Chabad Headquarters or Henry VIII Residence?

2024-01-22    

The building came into the Lubavitchers’ hands in 1940. “The doctor who first owned the building had interesting taste,” a Hasidic architect named Eli Meltzer said on a snowy afternoon last week, looking up at the shul. Meltzer had joined some rabbis for a history lesson about Lubavitcher H.Q. In the nineteen-thirties, the doctor, a Jew, commissioned the three-story, triple-gabled, neo-Gothic Tudor revival (other historians have argued that it’s more neo-Jacobean) mansion from an architect named Edwin Kline. The style telegraphed Old World wealth, like a proto-McMansion. Kline also built a Tudor revival for Oscar Hammerstein, on Long Island. As the Jewish news outlet the Forward has chronicled, the doctor, who performed illegal abortions in the house, lost his medical license, bribed a judge, and went to prison for tax evasion.
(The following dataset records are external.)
(* ===== verification/DispatchAwait.v ===== *)
(** Handing a request to the executor and waiting for its responses: the
    [RpcDispatchAwaitable] of [net/tcp_server.cpp], between the event loop, the
    thread pool and the closure a worker runs.

    The loop's thread, the workers and whoever stops the server interleave; a
    step is a critical section of one of them.  Requests are numbers; the
    coroutine and the task of a request have its number. *)
From S2P Require Import Prelude EpollLoop ThreadPool Dispatcher.

Section DispatchAwait.
Context (codec : Codec) {Callback : Type}.

Record DispatchState := mkDispatchState {
  ds_result : list RpcResponse;
  ds_completion_fd : Z;
  ds_ready : bool
}.

Definition setResult (result : list RpcResponse) (ds : DispatchState) : DispatchState :=
  mkDispatchState result (ds_completion_fd ds) true.

(** The constructor; [completion_fd] is what [eventfd] answers and [strerror]
    the system's words for [errno]. *)
Definition RpcDispatchAwaitable (completion_fd : Z) (strerror : string) : DispatchState :=
  let ds := mkDispatchState [] completion_fd false in
  if completion_fd <? 0
  then setResult [make_error_response codec INTERNAL_ERROR ("eventfd: " +:+ strerror)] ds
  else ds.

Definition await_ready (ds : DispatchState) : bool := ds_ready ds.

Definition refused (code : ErrorCode) (message : string) : list RpcResponse := [make_error_response codec code message].

(** [attached]: the executor, the loop and the dispatcher are there. *)
Definition await_suspend (attached ctl_ok : bool) (r : nat) (ds : DispatchState)
    (loop : Loop Callback nat) (pool : Pool nat) : bool * DispatchState * Loop Callback nat * Pool nat :=
  if negb attached then (false, setResult (refused UNAVAILABLE "RPC executor is not available") ds, loop, pool)
  else
    match addCoroutine ctl_ok (ds_completion_fd ds) r loop with
    | (false, loop) => (false, setResult (refused UNAVAILABLE "Event loop is stopping") ds, loop, pool)
    | (true, loop) =>
        match enqueue r pool with
        | (false, pool) =>
            (false, setResult (refused RESOURCE_EXHAUSTED "RPC execution queue is full") ds,
             delFd (ds_completion_fd ds) loop, pool)
        | (true, pool) => (true, ds, loop, pool)
        end
    end.

(** [dispatchStreamWithContext], from the closure's point of view. *)
Inductive Dispatched := Responses (responses : list RpcResponse) | Threw (what : string) | ThrewUnknown.

Definition closure_result (o : Dispatched) : list RpcResponse :=
  match o with
  | Responses responses => responses
  | Threw what => refused INTERNAL_ERROR what
  | ThrewUnknown => refused INTERNAL_ERROR "Unknown RPC execution exception"
  end.

Definition interrupted : list RpcResponse := refused UNAVAILABLE "RPC execution interrupted by shutdown".

Definition never_empty (result : list RpcResponse) : list RpcResponse :=
  match result with
  | [] => refused INTERNAL_ERROR "Empty RPC response"
  | _ => result
  end.

Definition await_resume (ds : DispatchState) : list RpcResponse :=
  if negb (ds_ready ds) then interrupted else never_empty (ds_result ds).

(** ** The requests in flight *)

(** How far the closure of a request is: it has stored the result, it has
    written the descriptor. *)
Inductive Closure := NoClosure | NotRun | Stored | Signalled.
Inductive Awaiting := Suspended | Answered (responses : list RpcResponse).

Record Request := mkRequest { rq_state : DispatchState; rq_closure : Closure; rq_await : Awaiting }.

(** [sy_ended]: the rounds of the loop's [run] are over. *)
Record Sys := mkSys {
  sy_loop : Loop Callback nat;
  sy_pool : Pool nat;
  sy_requests : gmap nat Request;
  sy_ended : bool
}.

Definition set_request (r : nat) (q : Request) (s : Sys) : Sys :=
  mkSys (sy_loop s) (sy_pool s) (<[r := q]> (sy_requests s)) (sy_ended s).

(** [co_await RpcDispatchAwaitable(...)], up to the suspension. *)
Definition co_await (r : nat) (completion_fd : Z) (strerror : string) (attached ctl_ok : bool) (s : Sys) : Sys :=
  let ds := RpcDispatchAwaitable completion_fd strerror in
  if await_ready ds then set_request r (mkRequest ds NoClosure (Answered (await_resume ds))) s
  else
    let '(suspended, ds, loop, pool) := await_suspend attached ctl_ok r ds (sy_loop s) (sy_pool s) in
    let q := if (suspended : bool) then mkRequest ds NotRun Suspended
             else mkRequest ds NoClosure (Answered (await_resume ds)) in
    mkSys loop pool (<[r := q]> (sy_requests s)) (sy_ended s).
The mansion was repossessed by the bank, which sold it to the Rebbe’s father-in-law, a rabbi who had just fled the Nazis in Poland and was looking for a headquarters for the Lubavitchers. He didn’t buy the house for its old-timey details (stained-glass sailboats, inset quatrefoils, an oriel window, ornamented spandrels, rumors of a crucifix). The deciding factor? The Rebbe’s father-in-law, who had been tortured by the Soviets, required an elevator, and the mansion had one.